(** Lines 82-94: the request sent for a standard service. *)
Definition standardRequest (info : ServiceInfo.t) (ports : list Z)
  : PortForwardRequest.t :=
  PortForwardRequest.mk
    (Some (CreatePortForwardRequest.mk info ports None
       [ ServiceInfo.Name info;
         Sprintf_dot (ServiceInfo.Name info) (ServiceInfo.Namespace info);
         Sprintf_svc (ServiceInfo.Name info) (ServiceInfo.Namespace info);
         Sprintf_cluster (ServiceInfo.Name info) (ServiceInfo.Namespace info);
         Sprintf_local (ServiceInfo.Name info) (ServiceInfo.Namespace info) ]))
    None.

(** Lines 112-126: the request sent for one pod of a statefulset service. *)
Definition podRequest (info : ServiceInfo.t) (ports : list Z)
    (ref : ObjectReference.t) : PortForwardRequest.t :=
  let name := Sprintf_dot (ObjectReference.Name ref) (ServiceInfo.Name info) in
  PortForwardRequest.mk
    (Some (CreatePortForwardRequest.mk info ports
       (Some (PodInfo.mk (ObjectReference.Name ref) (ObjectReference.Namespace ref)))
       [ ServiceInfo.Name info;
         Sprintf_dot name (ServiceInfo.Namespace info);
         Sprintf_svc name (ServiceInfo.Namespace info);
         Sprintf_cluster name (ServiceInfo.Namespace info);
         Sprintf_local name (ServiceInfo.Namespace info) ]))
    None.

(** Lines 103-127: the inner loop over the addresses of one subset. *)
Fixpoint forAddresses (info : ServiceInfo.t) (ports : list Z)
    (addrs : list EndpointAddress.t) : list PortForwardRequest.t :=
  match addrs with
  | [] => []
  | e :: rest =>
      match EndpointAddress.TargetRef e with
      | None => forAddresses info ports rest
      | Some ref =>
          if decide (ObjectReference.Kind ref = "Pod")
          then podRequest info ports ref :: forAddresses info ports rest
          else forAddresses info ports rest
      end
  end.

(** Lines 102-128: the outer loop over the subsets. *)
Fixpoint forSubsets (info : ServiceInfo.t) (ports : list Z)
    (subsets : list EndpointSubset.t) : list PortForwardRequest.t :=
  match subsets with
  | [] => []
  | s :: rest =>
      forAddresses info ports (EndpointSubset.Addresses s)
        ++ forSubsets info ports rest
  end.

(** Line 131-135. *)
Definition deleteRequest (info : ServiceInfo.t) : PortForwardRequest.t :=
  PortForwardRequest.mk None (Some (DeletePortForwardRequest.mk info)).

(** One turn of the loop on a received event (lines 57-137): the client it
    leaves behind and the requests sent on [requester], in order.  Each
    [continue] ends the turn with what was sent so far.  The event carries a
    service (the informer callbacks of [Start] never pass nil), and every
    send is taken by the reader of the channel. *)
Definition processEvent `{Interface K} (k : K) (s : ServiceEvent.t)
  : K * list PortForwardRequest.t :=
  let svc := ServiceEvent.Service s in
  let info := newInfo svc in
  if decide (ServiceInfo.Name info = "kubernetes") then (k, [])
  else
    let info := setType svc info in
    if decide (ServiceEvent.EventType s = EventAdded) then
      let ports := collectPorts (ServiceSpec.Ports (Service.Spec svc)) in
      if decide (ServiceInfo.Type_ info = ServiceTypeStandard) then
        (k, [standardRequest info ports])
      else if decide (ServiceInfo.Type_ info = ServiceTypeStatefulset) then
        match CoreV1_Endpoints_Get k (ServiceInfo.Namespace info)
                                     (ServiceInfo.Name info) with
        | (k', inl _) => (k', [])
        | (k', inr endpoints) =>
            (k', forSubsets info ports (Endpoints.Subsets endpoints))
        end
      else (k, [])
    else if decide (ServiceEvent.EventType s = EventDeleted) then
      (k, [deleteRequest info])
    else (k, []).

(** What the [select] of one turn picks: the context is done, or an event
    arrives. *)
Inductive SelectCase :=
  | CtxDone
  | Recv (s : ServiceEvent.t).

(** The state a run of [serviceProcessor] ends in: the client, everything
    sent on [requester], and whether [doneChan] was closed (the function
    returned) or the loop is still waiting in its [select]. *)
Module Run.
Record t (K : Type) := mk {
  client : K;
  sent : list PortForwardRequest.t;
  doneClosed : bool
}.
Arguments mk {K}.
Arguments client {K}.
Arguments sent {K}.
Arguments doneClosed {K}.
End Run.

(** Lines 51-139, run against the choices its [select] makes. *)
Fixpoint serviceProcessor `{Interface K} (k : K) (sel : list SelectCase)
  : Run.t K :=
  match sel with
  | [] => Run.mk k [] false
  | CtxDone :: _ => Run.mk k [] true
  | Recv s :: rest =>
      let '(k', out) := processEvent k s in
      let r := serviceProcessor k' rest in
      Run.mk (Run.client r) (out ++ Run.sent r) (Run.doneClosed r)
  end.

(** A fake client in the manner of client-go's fake clientset: a store of
    Endpoints objects keyed by namespace and name, and a log of the lookups
    made.  A lookup of an object that is not stored fails. *)
Module FakeClientset.
Record t := mk {
  tracker : gmap (string * string) Endpoints.t;
  actions : list (string * string)
}.
End FakeClientset.

#[export] Instance FakeClientset_Interface : Interface FakeClientset.t := {
  CoreV1_Endpoints_Get k namespace name :=
    let k' := FakeClientset.mk (FakeClientset.tracker k)
                (FakeClientset.actions k ++ [(namespace, name)]) in
    match FakeClientset.tracker k !! (namespace, name) with
    | Some e => (k', inr e)
    | None => (k', inl ("endpoints not found: " +:+ name))
    end
}.

(** ** proxy.go *)

#[export] Instance ServiceInfo_eq_dec : EqDecision ServiceInfo.t.
Proof. solve_decision. Defined.

#[export] Instance ServiceInfo_countable : Countable ServiceInfo.t.
Proof.
  refine (inj_countable'
    (fun i => (ServiceInfo.Name i, ServiceInfo.Namespace i, ServiceInfo.Type_ i))
    (fun '(n, ns, ty) => ServiceInfo.mk n ns ty) _).
  by intros [].
Defined.

(** Modelled from the spec: the entry type of the worker's table is declared
    in a file that is not part of the sources at hand.  The spec's
    TunnelEntry is an owning service identity, an optional EndpointTarget and
    a status; [List] reads the field [Status] only.  The status type itself
    is a parameter [S]. *)
Module PortForwardConnection.
Record t (S : Type) := mk {
  Service : ServiceInfo.t;
  Pod : option PodInfo.t;
  Status : S
}.
Arguments mk {S}.
Arguments Service {S}.
Arguments Pod {S}.
Arguments Status {S}.
End PortForwardConnection.

(** Modelled from the spec: of the worker, [List] uses the map
    [portForwards] from service identity to the sequence of entries. *)
Module worker.
Record t (S : Type) := mk {
  portForwards : gmap ServiceInfo.t (list (PortForwardConnection.t S))
}.
Arguments mk {S}.
Arguments portForwards {S}.
End worker.

Module ServiceStatus.
Record t (S : Type) := mk {
  ServiceInfo : ServiceInfo.t;
  Statuses : list S
}.
Arguments mk {S}.
Arguments ServiceInfo {S}.
Arguments Statuses {S}.
End ServiceStatus.

(** [worker] is a pointer, nil until [Start] sets it. *)
Module Proxier.
Record t (K RestConfig FieldLogger S : Type) := mk {
  k : K;
  rest : RestConfig;
  log : FieldLogger;
  worker : option (worker.t S)
}.
Arguments mk {K RestConfig FieldLogger S}.
Arguments k {K RestConfig FieldLogger S}.
Arguments rest {K RestConfig FieldLogger S}.
Arguments log {K RestConfig FieldLogger S}.
Arguments worker {K RestConfig FieldLogger S}.
End Proxier.

(** How a call ends: it returns, or it panics (a nil dereference, an index
    out of range). *)
Inductive outcome (A : Type) :=
  | Returns (a : A)
  | Panics.
Arguments Returns {A}.
Arguments Panics {A}.

Definition errNotRunning : error := "proxier not running".

Section Orchestrator.
Context {K RestConfig FieldLogger S : Type}.
(** The zero value of the status type, with which [make] fills a slice. *)
Variable zeroStatus : S.

Local Abbreviation Proxier := (Proxier.t K RestConfig FieldLogger S).

(** Lines 49-55. *)
Definition NewProxier (k : K) (kconf : RestConfig) (log : FieldLogger)
  : Proxier :=
  Proxier.mk k kconf log None.

(** Lines 105-107: [connStatuses[i] = conns[i].Status] for the indices
    [idx], each access checked against the length of its slice. *)
Fixpoint copyStatuses (conns : list (PortForwardConnection.t S))
    (idx : list nat) (connStatuses : list S) : outcome (list S) :=
  match idx with
  | [] => Returns connStatuses
  | i :: rest =>
      match conns !! i with
      | None => Panics
      | Some c =>
          if decide (i < length connStatuses)
          then copyStatuses conns rest
                 (<[i := PortForwardConnection.Status c]> connStatuses)
          else Panics
      end
  end.

(** Lines 104-107 for one key.  A key without an entry reads as the nil
    slice. *)
Definition connStatusesOf (w : worker.t S) (serv : ServiceInfo.t)
  : outcome (list S) :=
  let conns := default [] (worker.portForwards w !! serv) in
  copyStatuses conns (seq 0 (length conns))
    (replicate (length conns) zeroStatus).

(** Lines 103-113 over the keys in the order the [range] visits them. *)
Fixpoint listLoop (w : worker.t S) (keys : list ServiceInfo.t)
    (statuses : list (ServiceStatus.t S)) : outcome (list (ServiceStatus.t S)) :=
  match keys with
  | [] => Returns statuses
  | serv :: rest =>
      match connStatusesOf w serv with
      | Panics => Panics
      | Returns connStatuses =>
          listLoop w rest (statuses ++ [ServiceStatus.mk serv connStatuses])
      end
  end.

(** Lines 97-116.  The nil slice and the empty slice are both [[]]; the
    returned error is [None] for nil.  Go leaves the order of a [range]
    over a map open; the order of [map_to_list] is one such order. *)
Definition List (p : Proxier)
  : outcome (list (ServiceStatus.t S) * option error) :=
  match Proxier.worker p with
  | None => Returns ([], Some errNotRunning)
  | Some w =>
      match listLoop w (map fst (map_to_list (worker.portForwards w))) [] with
      | Panics => Panics
      | Returns statuses => Returns (statuses, None)
      end
  end.

(** Modelled from the spec: [NewPortForwarder] is defined in a file that is
    not part of the sources at hand.  It constructs the transport and the
    state table, or fails with a construction error; of what it returns,
    the worker is what [Start] stores. *)
Definition NewPortForwarderResult : Type := error + worker.t S.

(** Lines 59-63: the setup phase of [Start], given what [NewPortForwarder]
    returned.  On an error [Start] returns it at once. *)
Definition Start_setup (p : Proxier) (r : NewPortForwarderResult)
  : Proxier * option error :=
  match r with
  | inl err => (p, Some err)
  | inr w =>
      (Proxier.mk (Proxier.k p) (Proxier.rest p) (Proxier.log p) (Some w), None)
  end.
(** X5.  The counts, the win rate, the best and the worst trade of
    [calculateTradeStats] do not depend on the order of the trades. *)
Theorem tradeStats_order_independent (l1 l2 : list Trade) :
  l1 ≡ₚ l2 ->
  let s1 := calculateTradeStats l1 in
  let s2 := calculateTradeStats l2 in
  totalTrades s1 = totalTrades s2 ∧
  winningTrades s1 = winningTrades s2 ∧
  losingTrades s1 = losingTrades s2 ∧
  winRate s1 = winRate s2 ∧
  bestTrade s1 == bestTrade s2 ∧
  worstTrade s1 == worstTrade s2.
Proof.
  intros Hp s1 s2.
  assert (Hn : length l1 = length l2) by (by apply Permutation_length).
  assert (Hw : winningTrades s1 = winningTrades s2)
    by (by apply filter_length_perm).
  assert (Hl : losingTrades s1 = losingTrades s2)
    by (by apply filter_length_perm).
  split; [exact Hn|]. split; [exact Hw|]. split; [exact Hl|].
  split.
  { subst s1 s2. cbn [calculateTradeStats winRate winningTrades totalTrades] in *.
    by rewrite Hw, Hn. }
  destruct l1 as [|t1 l1], l2 as [|t2 l2];
    try done; try (by apply Permutation_nil_cons in Hp).
  destruct (proj1 tradeStats_best_worst t1 l1) as [Hmax1 Hmin1].
  destruct (proj1 tradeStats_best_worst t2 l2) as [Hmax2 Hmin2].
  assert (Hpm : List.map netPL (t1 :: l1) ≡ₚ List.map netPL (t2 :: l2))
    by (by apply Permutation_map).
  split.
  - exact (isMaxOf_unique _ _ _ _ Hmax1 Hmax2 Hpm).
  - exact (isMinOf_unique _ _ _ _ Hmin1 Hmin2 Hpm).
Qed.

Lemma tradeStats_order_independent_witness :
  threeDays ≡ₚ threeDaysShuffled ∧
  winRate (calculateTradeStats threeDays)
  = winRate (calculateTradeStats threeDaysShuffled) ∧
  bestTrade (calculateTradeStats threeDays)
  == bestTrade (calculateTradeStats threeDaysShuffled).
Proof.
  assert (Hp : threeDays ≡ₚ threeDaysShuffled).
  { unfold threeDays, threeDaysShuffled.
    etrans; [|apply Permutation_swap]. apply Permutation_skip, Permutation_swap. }
  split; [exact Hp|].
  destruct (tradeStats_order_independent threeDays threeDaysShuffled Hp)
    as (_ & _ & _ & Hr & Hb & _).
  split; [exact Hr | exact Hb].
Defined.

End MoreStats.
(** C7: on every reachable buffer, for a function [f] that only
    computes from its argument, [MapR(f)] and [Map(f)] both return and
    leave the same live elements, [f(x1) .. f(xn)] front to back, and the
    same occupancy; for a closure in general, [Map] hands it the elements
    front to back and [MapR] back to front, results staying in place. *)
Theorem MapR_Map_same_contents (f : string → string) (s : StRingBuffer)
    (h : heap) :
  reachable s h →
  (∃ s1 h1 s2 h2,
      Map (pure_fn f) () s h = Some ((), s1, h1) ∧
      MapR (pure_fn f) () s h = Some ((), s2, h2) ∧
      live s1 h1 = f <$> live s h ∧ live s2 h2 = live s1 h1 ∧
      Length s1 = Length s ∧ Length s2 = Length s1) ∧
  (∀ (W : Type) (g : closure W) (w : W),
      ∃ s1 h1 s2 h2,
        Map g w s h = Some ((thread g (live s h) w).2, s1, h1) ∧
        live s1 h1 = (thread g (live s h) w).1 ∧
        MapR g w s h = Some ((thread_rev g (live s h) w).2, s2, h2) ∧
        live s2 h2 = (thread_rev g (live s h) w).1).
Proof.
  intros (c & xs & HR)%reachable_Rep_B. rewrite (Rep_live_B _ _ _ _ HR). split.
  - destruct (Map_Rep_B (pure_fn f) c xs () s h HR) as (s1 & h1 & H1 & HR1 & _).
    destruct (MapR_Rep_B (pure_fn f) c xs () s h HR) as (s2 & h2 & H2 & HR2 & _).
    rewrite thread_pure in *. rewrite thread_rev_pure in *. simpl in *.
    exists s1, h1, s2, h2.
    rewrite (Rep_live_B _ _ _ _ HR1), (Rep_live_B _ _ _ _ HR2).
    unfold Length.
    rewrite (Rep_length_B _ _ _ _ HR), (Rep_length_B _ _ _ _ HR1),
      (Rep_length_B _ _ _ _ HR2).
    unfold len. rewrite length_fmap. done.
  - intros W g w.
    destruct (Map_Rep_B g c xs w s h HR) as (s1 & h1 & H1 & HR1 & _).
    destruct (MapR_Rep_B g c xs w s h HR) as (s2 & h2 & H2 & HR2 & _).
    exists s1, h1, s2, h2.
    by rewrite (Rep_live_B _ _ _ _ HR1), (Rep_live_B _ _ _ _ HR2).
Qed.

Lemma MapR_Map_same_contents_witness :
  (∃ s1 h1 s2 h2,
      Map (pure_fn (λ x, x +:+ "!")%string) ()
        (mk 2 1 (mkslice 0 0 3 3) 2) [["4"; ""; "3"]] = Some ((), s1, h1) ∧
      MapR (pure_fn (λ x, x +:+ "!")%string) ()
        (mk 2 1 (mkslice 0 0 3 3) 2) [["4"; ""; "3"]] = Some ((), s2, h2) ∧
      live s1 h1 = ["3!"; "4!"] ∧ live s2 h2 = live s1 h1 ∧
      Length s1 = 2 ∧ Length s2 = Length s1) ∧
  (∀ (W : Type) (g : closure W) (w : W),
      ∃ s1 h1 s2 h2,
        Map g w (mk 2 1 (mkslice 0 0 3 3) 2) [["4"; ""; "3"]]
          = Some ((thread g ["3"; "4"] w).2, s1, h1) ∧
        live s1 h1 = (thread g ["3"; "4"] w).1 ∧
        MapR g w (mk 2 1 (mkslice 0 0 3 3) 2) [["4"; ""; "3"]]
          = Some ((thread_rev g ["3"; "4"] w).2, s2, h2) ∧
        live s2 h2 = (thread_rev g ["3"; "4"] w).1).
Proof.
  apply (MapR_Map_same_contents (λ x, x +:+ "!")%string
           (mk 2 1 (mkslice 0 0 3 3) 2) [["4"; ""; "3"]]).
  apply (reach_Shift (mk 1 1 (mkslice 0 0 3 3) 3) [["4"; "2"; "3"]] "2").
  - apply (reach_Push ["1"; "2"; "3"; "4"]
             (mk 0 0 (mkslice 0 0 3 3) 0) [[""; ""; ""]]).
    + apply (reach_New 3 []). reflexivity.
    + reflexivity.
  - reflexivity.
Defined.

(** What [Unslice] does on a slice that is not empty: the buffer is
    full, of the capacity of the slice, the slice is its storage and its
    elements are the live elements; [Shift()] returns the first and
    [Pop()] the last. *)
Lemma Unslice_full h sl :
  valid h sl → 0 < slice_len sl →
  ∃ s, Unslice sl = Some s ∧ lines s = sl ∧
       Full s = true ∧ Capacity s = slice_len sl ∧
       live s h = read h sl ∧
       (∃ s' h', Shift s h = Some (default "" (head (read h sl)), s', h')) ∧
       (∃ s' h', Pop s h = Some (default "" (last (read h sl)), s', h')).
Proof.
  intros Hv Hpos.
  destruct (Unslice_nonempty h sl Hv Hpos) as (s & H & HR & Hl).
  pose proof (len_read _ _ Hv) as Hr.
  exists s. split_and!; try done.
  - by apply (Rep_Full_B s h _ _ HR).
  - unfold Capacity. by rewrite Hl.
  - by apply Rep_live_B in HR.
  - destruct (read h sl) as [|x xs] eqn:E; [unfold len in Hr; simpl in Hr; lia|].
    destruct (Shift_front_B s h _ x xs HR) as (s' & h' & H' & _).
    by exists s', h'.
  - destruct (read h sl) as [|x xs _] eqn:E using rev_ind;
      [unfold len in Hr; simpl in Hr; lia|].
    destruct (Pop_back_B s h _ xs x HR) as (s' & h' & H' & _).
    rewrite last_snoc. by exists s', h'.
Qed.
(** C3: a shared-filesystem channel is constructed only for the access
    modes "ro" and "rw"; for any other access mode the construction raises,
    and it does so before the job is submitted: no job of the run then
    reads a channel from a shared filesystem. *)
Theorem C3_access_mode_restricted fsid type path mode :
  (forall c,
      FileSystemInput fsid type path mode = Returned c ->
      mode = "ro" \/ mode = "rw")
  /\ (mode <> "ro" -> mode <> "rw" ->
      FileSystemInput fsid type path mode = Raised ValueError
      /\ forall p w,
          efs_file_system_access_mode p = mode ->
          result (cell_efs_inputs p) = Raised ValueError
          /\ Forall (fun job => ~ shared_filesystem_job job)
               (submitted (trace (notebook_with p w)))).
Proof.
  split.
  - intros c. unfold FileSystemInput.
    destruct (String.eqb_spec mode "ro"), (String.eqb_spec mode "rw");
      cbn; by auto.
  - intros Hro Hrw. split; [by apply FileSystemInput_raised|].
    intros p w Hp.
    assert (Hin : result (cell_efs_inputs p) = Raised ValueError).
    { rewrite cell_efs_inputs_eq. cbn [result snd].
      by rewrite FileSystemInput_raised by by rewrite Hp. }
    split; [done|].
    apply submitted_notebook_with_Forall.
    intros v train validation _ uri. split.
    + apply s3_job_reads_no_filesystem.
    + by rewrite Hin.
Qed.

Lemma C3_witness :
  FileSystemInput "fs-df51afdb" "EFS" "/LC80010022016230LGN00" "rwx"
  = Raised ValueError
  /\ result (cell_efs_inputs execute_mode_params) = Raised ValueError
  /\ Forall (fun job => ~ shared_filesystem_job job)
       (submitted (trace (notebook_with execute_mode_params fair_weather))).
Proof.
  destruct (proj2 (C3_access_mode_restricted "fs-df51afdb" "EFS"
                     "/LC80010022016230LGN00" "rwx")) as [Hraised Hrun];
    [discriminate|discriminate|].
  split; [exact Hraised|].
  exact (Hrun execute_mode_params fair_weather eq_refl).
Defined.

Lemma efs_job_channels w hp uri role train validation :
  Forall (fun job =>
            job_inputs job
            = {[ "train" := FileSystemChannel train;
                 "validation" := FileSystemChannel validation ]})
    (submitted (trace (cell_efs_job w hp uri role train validation))).
Proof. rewrite cell_efs_job_eq, ?trace_time_magic, ?result_time_magic. by repeat constructor. Qed.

- _Exercise requirements_
Given the data above, transcribe exactly the lines from the one containing "(** Lines 103-113" down to the one containing "[] => Returns statuses", and no others.

- _Response to this task_
(** Lines 103-113 over the keys in the order the [range] visits them. *)
Fixpoint listLoop (w : worker.t S) (keys : list ServiceInfo.t)
    (statuses : list (ServiceStatus.t S)) : outcome (list (ServiceStatus.t S)) :=
  match keys with
  | [] => Returns statuses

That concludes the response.